To help understand the nature of injuries to race horses, Whitton — Head of the University’s U-Vet Werribee Animal Hospital’s Equine Centre and a specialist in equine surgery — is leading a new research project to study and better understand a horse’s skeletal loading. The hope is that with more information on how a horse moves and the stresses their bodies undergo while racing, new methods of training and possibly rehabilitation can lead to better results on the racetrack, as well as better lives for the horses.

“We need to get much better at understanding catastrophic injuries because we currently can’t repair these types of issues,” said Whitton. “It’s a real problem that needs to be solved.”

Whitton and his team have been researching skeletal load for the past two years, but a recent partnership with Racing Victoria, along with additional funding from the Australian government, have created new possibilities. That led Whitton and his team to the Pakenham racetrack in Melbourne, where they were able to record horses at a full gallop on both sand and synthetic surfaces using several high-speed Vicon motion capture cameras recording at 300 Hz.

On the surface, it’s similar to a practice some professional athletes are using to track their own movements for analysis, but it goes a step further. Horses have been recorded inside arenas and on treadmills, but this marks the first time that motion capture cameras have been used under actual race conditions. Whitton and his team outfitted a 30-meter section of the Pakenham racetrack with cameras, then captured footage of three horses running at full gallop, each completing 5-6 full cycles. The team also used a track tester to measure the mechanical properties of the track.

The motion capture was then analyzed by biomechanical experts, who looked at the movement of the muscles, tendons and bones to help to understand the load on a horse’s skeleton. Whitton and his team also examined horse bones in a laboratory setting, stress testing them to understand their limits. That data is being used to create mathematical models designed to help create a better understanding of how much stress can safely be put on a race horse, and how long they need to heal. That will, in turn, lead to better training regimens for horses, which could lead to better performances and longer careers.

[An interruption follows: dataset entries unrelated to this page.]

Lemma elem_of_ofArray_Next (xs : list A) t u x :
  (u, Next x) ∈ ofArray xs t ↔ u = t ∧ x ∈ xs.
Proof.
  unfold ofArray. rewrite elem_of_app, list_elem_of_singleton, list_elem_of_fmap.
  split.
  - intros [(y & [= -> ->] & Hin)|[=]]. by split.
  - intros [-> Hin]. left. by exists x.
Qed.

Lemma errors_ofArray (xs : list A) t : errors (ofArray xs t) = [].
Proof.
  unfold ofArray. rewrite errors_app, app_nil_r.
  by induction xs as [|x xs IH].
Qed.

Lemma marble_wf_cast (f : A → B) lo m :
  marble_wf lo m = true →
  marble_wf lo (prod_map id (notification_map f) <$> m) = true.
Proof.
  revert lo. induction m as [|[u n] m IH]; intros lo; [done|].
  rewrite fmap_cons. unfold prod_map at 1. simpl fst; simpl snd.
  rewrite !marble_wf_cons. intros [? Hn]. split; [done|].
  destruct n; simpl in *; [by apply IH | by subst | by subst].
Qed.

Lemma castObservable_wf (f : A → B) (o : Observable A) :
  observable_wf o → observable_wf (castObservable f o).
Proof. intros Ho t. apply marble_wf_cast, Ho. Qed.

Lemma elem_of_castObservable (f : A → B) (o : Observable A) t u n :
  (u, n) ∈ castObservable f o t ↔
  ∃ n', (u, n') ∈ o t ∧ n = notification_map f n'.
Proof.
  unfold castObservable. rewrite list_elem_of_fmap. split.
  - intros ([u' n'] & [= -> ->] & Hin). by exists n'.
  - intros (n' & Hin & ->). by exists (u, n').
Qed.
(* ===== verification/Windows.v ===== *)
(** * The output of [switchMap], in order

    The values of a run of [switchMap] without error, with their times
    and in the order in which they come out: for every value of the
    outer in turn, the values of its inner observable that are sent
    while that subscription is the one listened to ([live]).  [windows]
    is this declarative reading of the operator; [switchMap_nexts] says
    that the state machine of [SwitchMap] computes it. *)

From S2P Require Import Prelude Observable SwitchMap Switching.

(** The values of a marble at the times [keep] selects. *)
Definition window {B : Type} (keep : Time → bool) (m : Marble B)
    : list (Time * B) :=
  List.filter (λ e, keep e.1) (nexts m).

(** The values, with their times, that the inner subscription has yet
    to send. *)
Definition inner_nexts {B : Type} (st : Inner B) : list (Time * B) :=
  match st with
  | Active m => nexts m
  | _ => []
  end.

Section Windows.
Context {A B : Type} (project : A → Throws (Observable B)).

(** For every value of the outer, the values of its inner observable
    while it is listened to; the run ends with an error or the
    completion of the outer, or when the projection throws. *)
Fixpoint windows (outer : Marble A) : list (Time * B) :=
  match outer with
  | (t, Next v) :: rest =>
      match project v with
      | inr o => window (λ u, live t u rest) (o t) ++ windows rest
      | inl _ => []
      end
  | _ => []
  end.

(** The inner subscription is none, or one that is well formed and
    sends no error. *)
Definition inner_ok (lo : Time) (st : Inner B) : Prop :=
  match st with
  | Active m => marble_wf lo m = true ∧ errors m = []
  | Inactive => True
  | Errored => False
  end.

(** Every inner observable of the run is well formed and sends no
    error, and the projection does not throw. *)
Definition inners_ok (outer : Marble A) : Prop :=
  ∀ t v, (t, Next v) ∈ outer →
    ∃ o, project v = inr o ∧ marble_wf t (o t) = true ∧ errors (o t) = [].
End Windows.

(** ** What [drain] forwards and leaves, as windows *)

Section Drain.
Context {B : Type}.
Implicit Types (m out rest : Marble B) (st : Inner B).
Implicit Types (t u lo : Time) (keep g : Time → bool).

Lemma nexts_cons t (n : Notification B) m :
  nexts ((t, n) :: m) =
    match n with Next y => (t, y) :: nexts m | _ => nexts m end.
Proof. by destruct n. Qed.

Lemma nexts_app m1 m2 : nexts (m1 ++ m2) = nexts m1 ++ nexts m2.
Proof. unfold nexts. apply omap_app. Qed.

Lemma filter_false {X : Type} (l : list X) : List.filter (λ _, false) l = [].
Proof. by induction l. Qed.

Lemma errors_cons_nil t (n : Notification B) m :
  errors ((t, n) :: m) = [] → (∀ e, n ≠ Error e) ∧ errors m = [].
Proof. destruct n; simpl; [done | done | done]. Qed.

(** The times of the values of a well-formed marble. *)
Lemma nexts_wf lo m e : marble_wf lo m = true → e ∈ nexts m → lo ≤ e.1.
Proof.
  destruct e as [u y]. intros Hwf Hin%elem_of_nexts.
  by eapply marble_wf_elem_of.
Qed.

(** Beyond the first time a downward test rejects, it selects
    nothing. *)
Lemma window_none keep g lo m :
  downward keep → marble_wf lo m = true → keep lo = false →
  window (λ u, keep u || g u) m = window g m.
Proof.
  intros Hkeep Hwf Hlo. unfold window. apply List.filter_ext_in.
  intros e He%list_elem_of_In. apply (nexts_wf lo) in He; [|done].
  destruct (keep e.1) eqn:Hk; [|done].
  by rewrite (Hkeep lo e.1) in Hlo.
Qed.

(** What [drain] forwards is the window of its test; of what it leaves,
    any other window is taken later. *)
Lemma drain_window keep g lo m :
  downward keep → marble_wf lo m = true → errors m = [] →
  nexts (drain keep m).1 ++
    List.filter (λ e, g e.1) (inner_nexts (drain keep m).2) =
  window (λ u, keep u || g u) m.
Proof.
  intros Hkeep. revert lo. induction m as [|[t n] m IH]; intros lo Hwf Herr.
  { done. }
  apply marble_wf_cons in Hwf as [Hlo Hwf].
  apply errors_cons_nil in Herr as [Hn Herr]. cbn [drain].
  destruct (keep t) eqn:Ht.
  - destruct n as [y|e|]; simpl in Hwf; [|by destruct (Hn e)|by subst].
    specialize (IH t Hwf Herr). destruct (drain keep m) as [out st].
    simpl in *. unfold window in *. rewrite nexts_cons. simpl.
    by rewrite Ht, <- IH.
  - simpl. symmetry. apply (window_none keep g t); [done| |done].
    apply marble_wf_cons. split; [lia|done].
Qed.

(** What [drain] leaves is an inner subscription of the same kind. *)
Lemma drain_inner_ok keep lo m :
  marble_wf lo m = true → errors m = [] →
  match (drain keep m).2 with
  | Active rest => marble_wf lo rest = true ∧ errors rest = []
  | Inactive => True
  | Errored => False
  end.
Proof.
  revert lo. induction m as [|[t n] m IH]; intros lo Hwf Herr; [done|].
  pose proof Hwf as Hwf0. apply marble_wf_cons in Hwf as [Hlo Hwf].
  pose proof Herr as Herr0. apply errors_cons_nil in Herr as [Hn Herr].
  cbn [drain]. destruct (keep t); [|done].
  destruct n as [y|e|]; simpl in Hwf; [|by destruct (Hn e)|done].
  specialize (IH t Hwf Herr). destruct (drain keep m) as [out [| |rest]];
    simpl in *; [done..|].
  destruct IH as [IH1 IH2]. split; [by apply marble_wf_weaken with t | done].
Qed.
End Drain.

(** ** The state machine computes the windows *)

Section SwitchMapWindows.
Context {A B : Type} (project : A → Throws (Observable B)).
Implicit Types (outer : Marble A) (m out rest : Marble B) (st : Inner B).
Implicit Types (t u lo : Time) (keep g : Time → bool).

Lemma inner_ok_weaken lo lo' st :
  lo' ≤ lo → inner_ok lo st → inner_ok lo' st.
Proof.
  intros Hlo. destruct st as [| |m]; simpl; [done..|].
  intros [Hwf Herr]. split; [by apply marble_wf_weaken with lo | done].
Qed.

Lemma drain_inner_window keep g lo st :
  downward keep → inner_ok lo st →
  nexts (drain_inner keep st).1 ++
    List.filter (λ e, g e.1) (inner_nexts (drain_inner keep st).2) =
  List.filter (λ e, keep e.1 || g e.1) (inner_nexts st) ∧
  inner_ok lo (drain_inner keep st).2.
Proof.
  intros Hkeep. destruct st as [| |m]; simpl; [done..|].
  intros [Hwf Herr]. split; [by apply (drain_window keep g lo)|].
  pose proof (drain_inner_ok keep lo m Hwf Herr) as Hok.
  by destruct (drain keep m).2.
Qed.

Lemma inners_ok_cons t n outer :
  inners_ok project ((t, n) :: outer) → inners_ok project outer.
Proof. intros Hok t' v Hin. apply Hok. by right. Qed.

(** One value of the outer: the window of its inner observable, then
    the rest of the run. *)
Lemma onOuter_Next_nexts t v o st outer :
  project v = inr o → marble_wf t (o t) = true → errors (o t) = [] →
  (∀ st', inner_ok t st' →
     nexts (switchMap_go project outer st') =
       List.filter (λ e, live0 e.1 outer) (inner_nexts st') ++
       windows project outer) →
  nexts (onOuter project t (Next v) st (switchMap_go project outer)) =
    window (λ u, live t u outer) (o t) ++ windows project outer.
Proof.
  intros Hv Hwf Herr IH. simpl. unfold subscribeInner. rewrite Hv.
  destruct (drain_inner_window (upto t) (λ u, live0 u outer) t (Active (o t)))
    as [Ho Hst2]; [apply downward_upto | done |].
  simpl in Ho, Hst2. destruct (drain (upto t) (o t)) as [out2 st2].
  cbn [fst snd] in Ho, Hst2.
  rewrite nexts_app, (IH st2) by done. by rewrite app_assoc, Ho.
Qed.

(** The values of a run from the inner subscription [st]: what [st]
    sends until the outer sends its next notification, then the windows
    of the outer. *)
Lemma switchMap_go_nexts outer st lo :
  inner_ok lo st → inners_ok project outer →
  nexts (switchMap_go project outer st) =
    List.filter (λ e, live0 e.1 outer) (inner_nexts st) ++
    windows project outer.
Proof.
  revert st lo. induction outer as [|[t n] outer IH]; intros st lo Hst Hok.
  { destruct (drain_inner_window always (λ _, false) lo st) as [Hd _];
      [done..|].
    rewrite filter_false, app_nil_r in Hd. cbn [switchMap_go windows live0].
    by rewrite Hd, app_nil_r. }
  pose proof (inners_ok_cons _ _ _ Hok) as Hok'.
  cbn [switchMap_go].
  destruct (drain_inner_window (before t) (λ _, isComplete n) lo st)
    as [Hd Hst']; [apply downward_before | done |].
  destruct (drain_inner (before t) st) as [out st'] eqn:Hdrain.
  cbn [fst snd] in Hd, Hst'. rewrite nexts_app.
  assert (List.filter (λ e, live0 e.1 ((t, n) :: outer)) (inner_nexts st) =
          nexts out ++ List.filter (λ _, isComplete n) (inner_nexts st')) as ->.
  { rewrite Hd. apply List.filter_ext. intros e. simpl. unfold before.
    apply orb_comm. }
  rewrite <- app_assoc. f_equal.
  assert (st' ≠ Errored) as Hne by (by intros ->).
  destruct n as [v|e|].
  - destruct (Hok t v) as (o & Hv & Hwf & Herr); [by left|].
    rewrite filter_false. cbn [windows]. rewrite Hv.
    rewrite <- (onOuter_Next_nexts t v o st') by eauto.
    by destruct st'.
  - rewrite filter_false. by destruct st'.
  - rewrite List.filter_true. destruct st' as [| |rest]; [done..|].
    simpl. destruct Hst' as [Hwf _]. by rewrite (flush_wf lo), app_nil_r.
Qed.

(** The windows depend on the projection through the marbles of its
    results at the values of the outer only. *)
Lemma windows_ext (project' : A → Throws (Observable B)) outer :
  (∀ v, v ∈ values outer → project v ≡ project' v) →
  windows project outer = windows project' outer.
Proof.
  induction outer as [|[t [v|e|]] outer IH]; intros Hp; [done| |done..].
  cbn [windows]. rewrite IH by (intros v' Hv'; apply Hp; by right).
  destruct (Hp v) as [e e' _|o o' Ho]; [by left|done|]. by rewrite (Ho t).
Qed.

(** The values of a run of [switchMap], with their times and in order:
    the windows of the outer. *)
Lemma switchMap_nexts (outer : Observable A) t0 :
  inners_ok project (outer t0) →
  nexts (switchMap project outer t0) = windows project (outer t0).
Proof.
  intros Hok. unfold switchMap.
  by rewrite (switchMap_go_nexts _ Inactive 0).
Qed.
End SwitchMapWindows.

One of the more common injuries to a race horse occurs in a horse’s fetlock joint, also known as the metacarpophalangeal (MCPJ) and metatarsophalangeal (MTPJ) joints. These joints are sometimes incorrectly considered a horse’s ankle due to their location between the cannon leg bone that is equivalent to a human’s tibia in location, and the smaller pastern bones that connect the hoof. A more accurate comparison would be a knuckle, akin to the ball of a foot.

During a gallop, a horse – which can weigh between 1,200 and 1,600 lbs – can reach speeds of up to 70 kph (roughly 43 mph). During movement at speed, its fetlock joint can reach a loading force of up to 4,000 kg, or roughly 40,000 N. To put this in context, that is the same force generated by four Volkswagen Golfs. These joints take damage over time, like all joints, but racing exacerbates it. They can heal and regenerate with rest, but avoiding the injury altogether can be the difference between a million dollar purse and the end of a racing career.

Bone is also capable of efficiently repairing itself and adapting to different load demands. However, it needs time to repair itself. Adequate rest periods between stressing the bone enhance bone replacement, but there has never been a consensus on how much rest is necessary, and it differs by horse. Part of the goal of Whitton’s research is to help create a baseline that can be applied to each horse to find the ideal balance between training and rest.

The research is still ongoing, but Whitton and his team are in constant contact with race teams to create more scientifically proven training schedules. Whitton also released the initial results of the study at the International Conference on Equine Exercise Physiology (ICEEP) in Melbourne, but the project is far from complete.

The next step for the researchers is to record horses at full gallop on more complex surfaces, including turf. That will further inform the algorithms and improve the predictive model.